Gabon : Activités commerciales exercées par des expatriés, la loi existe, il faut l’appliquer !

Alors que les débats sur la place des expatriés dans le commerce local prennent une tournure diplomatique et politique, une évidence s’impose : le Gabon dispose déjà d’un cadre légal clair. La Loi n°005/2025 du 26 mars 2025 portant réglementation et promotion des activités commerciales, promulguée par le président de la République et publiée au Journal officiel le 28 mars 2025, consacre la liberté de commerce pour les Gabonais et soumet les étrangers à des conditions strictes. Pourtant, faute de décrets d’application, ce texte reste lettre morte.
Une loi née des recommandations du Dialogue national. Adoptée à la suite du Dialogue national inclusif d’avril 2024, cette loi répondait à une volonté affirmée de souveraineté économique. Le texte initial, critiqué pour son caractère répressif et son absence de vision, avait été largement amendé par l’Assemblée nationale de Transition.
« Les députés ont totalement inversé la logique, en instaurant une préférence nationale claire et en obligeant les expatriés à se constituer en société avec des Gabonais, tout en prévoyant des plans de diversification à moyen terme », rappelle Jean Valentin Leyama, parlementaire et analyste politique.
Des dispositions ambitieuses mais suspendues aux décrets
L’article 4 de la loi est sans équivoque : « L’exercice de l’activité commerciale sur l’ensemble du territoire national est libre pour tout Gabonais.
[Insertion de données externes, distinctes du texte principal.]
Lemma unpack_dw_range_witness :
  is_flag_set 0x8000 FUNC_TAIL = true /\ 3 <= len (seek truncated_tail 2).
Proof.
  destruct (@unpack_dw_range truncated_tail 2 0x8000 3 eq_refl) as (_ & Hn & _).
  split; [reflexivity | exact Hn].
Defined.

(** X4.  On an encoding whose leading byte does not have its two top bits
    set, that is on the one-byte and two-byte forms, [unpack_dw] and
    [unpack_dd] return the same value and size, and fail alike. *)
Theorem unpack_dw_agrees_with_unpack_dd :
  forall (buf : bytes) (offset header : Z),
    byte_at (seek buf offset) 0 = Ok header ->
    Z.land header 0xC0 <> 0xC0 ->
    unpack_dw buf offset = unpack_dd buf offset.
Proof.
  intros buf offset header H0 Hbits.
  unfold unpack_dw, unpack_dd. cbv zeta.
  change (if negb (offset =? 0) then slice_from buf offset else buf)
    with (seek buf offset).
  rewrite H0. cbn [bind].
  destruct (byte_at_byte _ _ H0) as [hb ->].
  destruct (Z.land (byte_val hb) 0x80 =? 0) eqn:E1; [reflexivity |].
  destruct (Z.land (byte_val hb) 0xC0 =? 0xC0) eqn:E2;
    [apply Z.eqb_eq in E2; contradiction |]. cbn [negb].
  destruct (byte_at (seek buf offset) 1) as [b1|] eqn:H1; [| reflexivity].
  cbn [bind]. apply byte_at_ok in H1; [| lia].
  pose proof (top_bits_10 hb E1 E2) as Hh.
  f_equal. f_equal.
  change 0x7FFF with (Z.ones 15). change 0x7F with (Z.ones 7).
  rewrite !Z.land_ones by lia. rewrite !Z.shiftl_mul_pow2 by lia.
  change (2 ^ 8) with 256. change (2 ^ 15) with 32768. change (2 ^ 7) with 128.
  replace (byte_val hb * 256 + b1)
    with ((byte_val hb * 256 + b1 - 32768) + 1 * 32768) by lia.
  rewrite Z.mod_add by lia. rewrite (Z.mod_small (_ - 32768)) by lia.
  replace (byte_val hb) with ((byte_val hb - 128) + 1 * 128) at 2 by lia.
  rewrite Z.mod_add by lia. rewrite Z.mod_small by lia. lia.
Qed.

Lemma unpack_dw_agrees_with_unpack_dd_witness :
  unpack_dw [x05; xbf; xff] 1 = unpack_dd [x05; xbf; xff] 1.
Proof.
  apply (@unpack_dw_agrees_with_unpack_dd [x05; xbf; xff] 1 0xBF eq_refl).
  vm_compute. discriminate.
Defined.

(** ** Sequences of packed values *)

Lemma unpack_dd_app (pre rest : bytes) :
  unpack_dd (pre ++ rest) (len pre) = unpack_dd rest 0.
Proof.
  rewrite (unpack_dd_seek (pre ++ rest)). unfold seek.
  rewrite at_offset_app. reflexivity.
Qed.

(** Decoding from an offset only looks at the bytes from that offset on. *)
Lemma unpack_dds_from_app (rest : bytes) :
  forall pre, unpack_dds_from (pre ++ rest) (len pre) = unpack_dds rest.
Proof.
  remember (List.length rest) as k eqn:Hk. revert rest Hk.
  induction k as [k IH] using lt_wf_ind. intros rest Hk pre.
  unfold unpack_dds.
  rewrite (unpack_dds_from_eq (pre ++ rest)), (unpack_dds_from_eq rest).
  rewrite len_app, unpack_dd_app.
  pose proof (len_nonneg rest) as Hr.
  destruct rest as [|b rest'].
  { replace (len pre <? len pre + len []) with false
      by (symmetry; apply Z.ltb_ge; change (len (@nil byte)) with 0; lia).
    reflexivity. }
  remember (b :: rest') as rest eqn:Hrest.
  assert (Hpos : 0 < len rest)
    by (subst rest; rewrite len_cons; pose proof (len_nonneg rest'); lia).
  replace (len pre <? len pre + len rest) with true by (symmetry; apply Z.ltb_lt; lia).
  replace (0 <? len rest) with true by (symmetry; apply Z.ltb_lt; lia).
  destruct (unpack_dd rest 0) as [[val size]|e] eqn:Hdd; [| reflexivity].
  destruct (unpack_dd_decoded _ _ Hdd) as (_ & Hsize & Hlen).
  change (seek rest 0) with rest in Hlen.
  remember (firstn (Z.to_nat size) rest) as enc eqn:Henc.
  remember (skipn (Z.to_nat size) rest) as tl eqn:Htl.
  assert (Hsplit : rest = enc ++ tl)
    by (subst enc tl; symmetry; apply firstn_skipn).
  assert (Hl1 : len enc = size).
  { subst enc. unfold len in *. rewrite length_firstn. lia. }
  assert (Hl2 : (List.length tl < k)%nat).
  { subst tl. rewrite length_skipn. subst k. unfold len in *. lia. }
  clear Hdd Henc Htl Hrest. subst rest.
  rewrite app_assoc.
  replace (len pre + size) with (len (pre ++ enc)) by (rewrite len_app; lia).
  replace (0 + size) with (len enc) by lia.
  rewrite (IH _ Hl2 _ eq_refl (pre ++ enc)).
  rewrite (IH _ Hl2 _ eq_refl enc).
  reflexivity.
Qed.

Lemma unpack_dds_cons (enc rest : bytes) (v : Z) :
  dd_valid enc -> dd_documented enc = Some v ->
  unpack_dds (enc ++ rest) = (v :: fst (unpack_dds rest), snd (unpack_dds rest)).
Proof.
  intros Hvalid Hdoc.
  destruct (@unpack_dd_at [] enc rest Hvalid) as (v' & Hdoc' & Hdd).
  assert (v' = v) by congruence. subst v'.
  change (len (@nil byte)) with 0 in Hdd. cbn [app] in Hdd.
  unfold unpack_dds at 1. rewrite unpack_dds_from_eq, Hdd.
  assert (Hpos : 0 < len enc).
  { destruct enc; [contradiction |]. rewrite len_cons. pose proof (len_nonneg enc). lia. }
  replace (0 <? len (enc ++ rest)) with true
    by (symmetry; apply Z.ltb_lt; rewrite len_app; pose proof (len_nonneg rest); lia).
  replace (0 + len enc) with (len enc) by lia.
  rewrite unpack_dds_from_app. reflexivity.
Qed.

(** X5.  A buffer made of valid encodings, one after the other, decodes
    with [unpack_dds] to their documented values, in order, and the
    generator then ends normally, having stopped exactly at the end of the
    buffer.  If a non-empty piece too short for its leading byte follows,
    the same values come out and the generator then raises [IndexError]. *)
Theorem unpack_dds_concat :
  forall (encs : list bytes) (vals : list Z),
    encodes encs vals ->
    unpack_dds (concat encs) = (vals, None) /\
    (forall h t, len (h :: t) < dd_width (byte_val h) ->
       unpack_dds (concat encs ++ h :: t) = (vals, Some IndexError)).
Proof.
  intros encs vals H. induction H as [|enc v encs vals [Hv Hd] _ [IH1 IH2]].
  - split; [reflexivity |].
    intros h t Hshort. cbn [concat app]. unfold unpack_dds.
    rewrite unpack_dds_from_eq.
    replace (0 <? len (h :: t)) with true
      by (symmetry; apply Z.ltb_lt; rewrite len_cons; pose proof (len_nonneg t); lia).
    rewrite (proj2 (proj2 (unpack_dd_cut (h :: t) 0) h t eq_refl) Hshort).
    reflexivity.
  - cbn [concat]. split.
    + rewrite (@unpack_dds_cons enc (concat encs) v Hv Hd), IH1. reflexivity.
    + intros h t Hshort. rewrite <- app_assoc.
      rewrite (@unpack_dds_cons enc (concat encs ++ h :: t) v Hv Hd), (IH2 h t Hshort).
      reflexivity.
Qed.

Lemma unpack_dds_concat_witness :
  unpack_dds (concat [[x05]; [xbf; xff]; [x0a]]) = ([5; 0x3FFF; 10], None).
Proof.
  apply (proj1 (@unpack_dds_concat [[x05]; [xbf; xff]; [x0a]] [5; 0x3FFF; 10]
                  ltac:(repeat constructor))).
Defined.

Lemma unpack_dd_only_index_error (buf : bytes) (offset : Z) (e : exn) :
  unpack_dd buf offset = Raise e -> e = IndexError.
Proof.
  intros He. destruct (unpack_dd_cut buf offset) as [Hnil Hcons].
  destruct (seek buf offset) as [|h t] eqn:Hs.
  - rewrite (Hnil eq_refl) in He. congruence.
  - destruct (Hcons h t eq_refl) as [Hok Hshort].
    destruct (Z.lt_ge_cases (len (h :: t)) (dd_width (byte_val h))) as [Hlt | Hge].
    + rewrite (Hshort Hlt) in He. congruence.
    + destruct (Hok Hge) as [v Hv]. congruence.
Qed.

Lemma unpack_dds_from_bounds (buf : bytes) (offset : Z) :
  0 <= offset ->
  len (fst (unpack_dds_from buf offset)) <= Z.max 0 (len buf - offset) /\
  Forall (fun v => 0 <= v < 2 ^ 32) (fst (unpack_dds_from buf offset)) /\
  (snd (unpack_dds_from buf offset) = None \/
   snd (unpack_dds_from buf offset) = Some IndexError).
Proof.
  funelim (unpack_dds_from buf offset); intros Hoff; cbn [fst snd].
  - change (len (@nil Z)) with 0. repeat split; [lia | constructor | left; reflexivity].
  - clear Heqcall. pose proof (proj1 (Z.ltb_lt _ _) Hlt) as Hlt'.
    destruct (unpack_dd_decoded _ _ Hdd) as (Hv & Hsize & _).
    destruct H as (Hl & Hf & He); [lia |].
    rewrite len_cons. repeat split; [lia | constructor; assumption | exact He].
  - change (len (@nil Z)) with 0.
    pose proof (unpack_dd_only_index_error _ _ Hdd) as He.
    repeat split; [lia | constructor | right; f_equal; exact He].
Qed.

(** X6.  [unpack_dds] never yields more values than the buffer has bytes,
    every value it yields is a 32-bit value, and it ends either normally
    or with [IndexError], nothing else. *)
Theorem unpack_dds_bounds :
  forall (buf : bytes),
    (List.length (fst (unpack_dds buf)) <= List.length buf)%nat /\
    Forall (fun v => 0 <= v < 2 ^ 32) (fst (unpack_dds buf)) /\
    (snd (unpack_dds buf) = None \/ snd (unpack_dds buf) = Some IndexError).
Proof.
  intros buf. destruct (@unpack_dds_from_bounds buf 0 (Z.le_refl 0)) as (Hl & Hf & He).
  repeat split; try assumption. unfold len, unpack_dds in *. lia.
Qed.

(** ** Function records, continued *)

Ltac leading_values :=
  match goal with
  | |- context [index (?a :: ?b :: ?c :: ?l) 0] =>
      change (index (a :: b :: c :: l) 0) with (Ok a);
      change (index (a :: b :: c :: l) 1) with (Ok b);
      change (index (a :: b :: c :: l) 2) with (Ok c)
  end.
Toute personne de nationalité étrangère désirant exercer une activité commerciale doit se constituer en société dont le capital est conforme au Code des investissements et obtenir un agrément du ministère du Commerce. »
Parmi les mesures phares, figurent : l’obligation de réserver 90% des emplois aux Gabonais, avec un plan de formation pour les postes spécialisés ; l’interdiction d’utiliser des prête-noms, sanctionnée par dix ans d’interdiction d’exercer ; un programme de diversification imposé aux opérateurs étrangers, afin de créer de la valeur ajoutée et réduire le simple négoce import-export ; des mesures incitatives spécifiques pour les femmes, les jeunes et les personnes handicapées.
« Cette loi a été pensée pour protéger le petit commerce gabonais et encourager l’entrepreneuriat national, tout en encadrant l’activité des étrangers. Le problème n’est plus juridique mais politique : il faut appliquer la loi », insiste un juriste interrogé par Gabon Media Time.
Entre volonté politique et attentes sociales
Le texte accorde par ailleurs un délai d’un an aux opérateurs économiques pour se mettre en conformité. Or, cinq mois après sa promulgation, les décrets fixant la liste des activités réservées aux nationaux et celles ouvertes aux étrangers tardent encore à être adoptés en Conseil des ministres.
Cette lenteur nourrit les tensions. Dans certains quartiers populaires de Libreville, la prolifération de débits de boisson, d’épiceries et de commerces de détail tenus par des expatriés suscite frustration et sentiment d’injustice. « Le Gouvernement aurait pu éviter cette polémique en appliquant tout simplement la loi », regrette Jean Valentin Leyama.
Un test de volonté pour l’Exécutif
Au moment où le pays célèbre ses 65 ans d’indépendance, cette question prend une dimension symbolique. Faut-il continuer à laisser prospérer un désordre commercial qui fragilise les nationaux, ou engager enfin la mise en œuvre d’un texte voté et promulgué ? « Le Gouvernement aura-t-il le courage politique d’appliquer la loi ? C’est le moment », conclut Jean Valentin Leyama dans une tribune transmise à notre rédaction.
Dans l’attente des décrets, le secteur commercial reste suspendu entre la promesse d’un encadrement nationaliste et la réalité d’une concurrence parfois jugée déloyale. Un vrai test de gouvernance pour la jeune Ve République.